++++ DATA TO PROCESS

(** The closure of a command, run on its reply [(error, reply)]. *)
Definition on_reply (p : Pending) (error : option Error) (s : State) : State :=
  match p with
  | save_hmset this callback =>
      let s := served (command p) error s in
      let s := log_error error_saving_mapping error s in
      send (save_sadd this callback) s
  | save_sadd this callback =>
      let s := served (command p) error s in
      let s := log_error error_saving_mapping_ID error s in
      let s := set_db (db_set (internalUserID this) this (db s)) s in
      save_callback callback error this s
  | destroy_srem this callback =>
      let s := served (command p) error s in
      let s := log_error error_removing_mapping_ID error s in
      send (destroy_del this callback) s
  | destroy_del this callback =>
      let s := served (command p) error s in
      let s := log_error error_removing_mapping error s in
      match db_read (internalUserID this) (db s) with
      | Some _ =>
          let s := set_db (db_delete (internalUserID this) (db s)) s in
          destroy_callback callback error true s
      | None => destroy_callback callback error false s
      end
  | resync_smembers callback =>
      let s := log_error error_getting_list error s in
      match error with
      | Some _ => emit TypeError s        (* [mappings] is undefined: no forEach *)
      | None => series (userMaps (redis s)) callback s
      end
  | resync_hgetall key tasks callback =>
      let s := log_error error_getting_information error s in
      let mappingData :=
        match error with
        | Some _ => None
        | None => userMap (redis s) !! key
        end in
      match mappingData with
      | Some mappingData =>
          let mapping := fromRedis mappingData in
          save mapping (Some (save_resynced mapping tasks callback)) s
      | None =>
          let s := emit (Done None) s in
          series tasks callback s
      end
  end.

(** ** The event loop *)

(** Redis answers the oldest pending command. *)
Definition reply (error : option Error) (s : State) : State :=
  match pending s with
  | [] => s
  | p :: q => on_reply p error (set_pending q s)
  end.

Inductive Operation :=
| call_addMapping (internalUserID externalUserID meetingId : string) (callback : Callback)
| call_removeMapping (internalUserID : string) (callback : Callback)
| call_removeMappingMeetingId (meetingId : string) (callback : Callback)
| call_resync (callback : Callback)
| call_initialize (callback : Callback)
| call_save (this : UserMapping) (callback : Callback)
| call_destroy (this : UserMapping) (callback : Callback).

Definition call (o : Operation) (s : State) : State :=
  match o with
  | call_addMapping i e m callback => addMapping i e m callback s
  | call_removeMapping i callback => (removeMapping i callback s).2
  | call_removeMappingMeetingId m callback =>
      match removeMappingMeetingId m callback s with
      | (returns _, s) => s
      | (throws, s) => emit TypeError s
      end
  | call_resync callback => resync callback s
  | call_initialize callback => initialize callback s
  | call_save this callback => save this (save_function <$> callback) s
  | call_destroy this callback => destroy this (destroy_function <$> callback) s
  end.

(** What happens next in the process: the relay calls an operation, or
    a reply arrives. *)
Inductive Action :=
| Call (o : Operation)
| Reply (error : option Error).

Definition step (s : State) (a : Action) : State :=
  match a with
  | Call o => call o s
  | Reply error => reply error s
  end.

Definition run (actions : list Action) (s : State) : State :=
  foldl step s actions.

(** ** Notions used in the statements *)

(** No two entries of the index have the same name, and every entry is
    stored under its own [internalUserID]. *)
Definition index_ok (d : Index) : Prop :=
  NoDup d.*1 ∧ ∀ k m, (k, m) ∈ d → internalUserID m = k.

(** A schedule in which the relay only calls [addMapping]. *)
Definition adds_only (actions : list Action) : Prop :=
  Forall (λ a, match a with
               | Call (call_addMapping _ _ _ _) | Reply _ => True
               | Call _ => False
               end) actions.

(** The [externalUserID] of the last call [addMapping(u, ...)] of a
    schedule, [before] if there is none. *)
Fixpoint latest (u : string) (actions : list Action) (before : option string)
    : option string :=
  match actions with
  | [] => before
  | Call (call_addMapping i e _ _) :: actions =>
      latest u actions (if decide (i = u) then Some e else before)
  | _ :: actions => latest u actions before
  end.
(** The paused sample video without a detector: the earlier overlay and the
    selection stay. *)
Lemma X16_cycle_frame_witness :
  Click.detectAndDraw
    (mkEnv false (Some Sample.video) true true true true (640, 360) (0, 0))
    (Resolved [Sample.pose])
    (Click.mkState Sample.earlier None (Some (Click.Joint.mk "nose" None 100 100)))
  = Click.mkState Sample.earlier None (Some (Click.Joint.mk "nose" None 100 100)).
Proof.
  apply (proj1 (proj2 (X16_cycle_frame Math.axisEngine
                         (mkEnv false (Some Sample.video) true true true true
                            (640, 360) (0, 0))
                         (Resolved [Sample.pose]))
                  (or_introl eq_refl))).
Defined.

++++++++

== THE PROBLEM ==
Output the data in full, exactly as it stands.

== ANSWER TO THIS TASK ==
(** The closure of a command, run on its reply [(error, reply)]. *)
Definition on_reply (p : Pending) (error : option Error) (s : State) : State :=
  match p with
  | save_hmset this callback =>
      let s := served (command p) error s in
      let s := log_error error_saving_mapping error s in
      send (save_sadd this callback) s
  | save_sadd this callback =>
      let s := served (command p) error s in
      let s := log_error error_saving_mapping_ID error s in
      let s := set_db (db_set (internalUserID this) this (db s)) s in
      save_callback callback error this s
  | destroy_srem this callback =>
      let s := served (command p) error s in
      let s := log_error error_removing_mapping_ID error s in
      send (destroy_del this callback) s
  | destroy_del this callback =>
      let s := served (command p) error s in
      let s := log_error error_removing_mapping error s in
      match db_read (internalUserID this) (db s) with
      | Some _ =>
          let s := set_db (db_delete (internalUserID this) (db s)) s in
          destroy_callback callback error true s
      | None => destroy_callback callback error false s
      end
  | resync_smembers callback =>
      let s := log_error error_getting_list error s in
      match error with
      | Some _ => emit TypeError s        (* [mappings] is undefined: no forEach *)
      | None => series (userMaps (redis s)) callback s
      end
  | resync_hgetall key tasks callback =>
      let s := log_error error_getting_information error s in
      let mappingData :=
        match error with
        | Some _ => None
        | None => userMap (redis s) !! key
        end in
      match mappingData with
      | Some mappingData =>
          let mapping := fromRedis mappingData in
          save mapping (Some (save_resynced mapping tasks callback)) s
      | None =>
          let s := emit (Done None) s in
          series tasks callback s
      end
  end.

(** ** The event loop *)

(** Redis answers the oldest pending command. *)
Definition reply (error : option Error) (s : State) : State :=
  match pending s with
  | [] => s
  | p :: q => on_reply p error (set_pending q s)
  end.

Inductive Operation :=
| call_addMapping (internalUserID externalUserID meetingId : string) (callback : Callback)
| call_removeMapping (internalUserID : string) (callback : Callback)
| call_removeMappingMeetingId (meetingId : string) (callback : Callback)
| call_resync (callback : Callback)
| call_initialize (callback : Callback)
| call_save (this : UserMapping) (callback : Callback)
| call_destroy (this : UserMapping) (callback : Callback).

Definition call (o : Operation) (s : State) : State :=
  match o with
  | call_addMapping i e m callback => addMapping i e m callback s
  | call_removeMapping i callback => (removeMapping i callback s).2
  | call_removeMappingMeetingId m callback =>
      match removeMappingMeetingId m callback s with
      | (returns _, s) => s
      | (throws, s) => emit TypeError s
      end
  | call_resync callback => resync callback s
  | call_initialize callback => initialize callback s
  | call_save this callback => save this (save_function <$> callback) s
  | call_destroy this callback => destroy this (destroy_function <$> callback) s
  end.

(** What happens next in the process: the relay calls an operation, or
    a reply arrives. *)
Inductive Action :=
| Call (o : Operation)
| Reply (error : option Error).

Definition step (s : State) (a : Action) : State :=
  match a with
  | Call o => call o s
  | Reply error => reply error s
  end.

Definition run (actions : list Action) (s : State) : State :=
  foldl step s actions.

(** ** Notions used in the statements *)

(** No two entries of the index have the same name, and every entry is
    stored under its own [internalUserID]. *)
Definition index_ok (d : Index) : Prop :=
  NoDup d.*1 ∧ ∀ k m, (k, m) ∈ d → internalUserID m = k.

(** A schedule in which the relay only calls [addMapping]. *)
Definition adds_only (actions : list Action) : Prop :=
  Forall (λ a, match a with
               | Call (call_addMapping _ _ _ _) | Reply _ => True
               | Call _ => False
               end) actions.

(** The [externalUserID] of the last call [addMapping(u, ...)] of a
    schedule, [before] if there is none. *)
Fixpoint latest (u : string) (actions : list Action) (before : option string)
    : option string :=
  match actions with
  | [] => before
  | Call (call_addMapping i e _ _) :: actions =>
      latest u actions (if decide (i = u) then Some e else before)
  | _ :: actions => latest u actions before
  end.
(** The paused sample video without a detector: the earlier overlay and the
    selection stay. *)
Lemma X16_cycle_frame_witness :
  Click.detectAndDraw
    (mkEnv false (Some Sample.video) true true true true (640, 360) (0, 0))
    (Resolved [Sample.pose])
    (Click.mkState Sample.earlier None (Some (Click.Joint.mk "nose" None 100 100)))
  = Click.mkState Sample.earlier None (Some (Click.Joint.mk "nose" None 100 100)).
Proof.
  apply (proj1 (proj2 (X16_cycle_frame Math.axisEngine
                         (mkEnv false (Some Sample.video) true true true true
                            (640, 360) (0, 0))
                         (Resolved [Sample.pose]))
                  (or_introl eq_refl))).
Defined.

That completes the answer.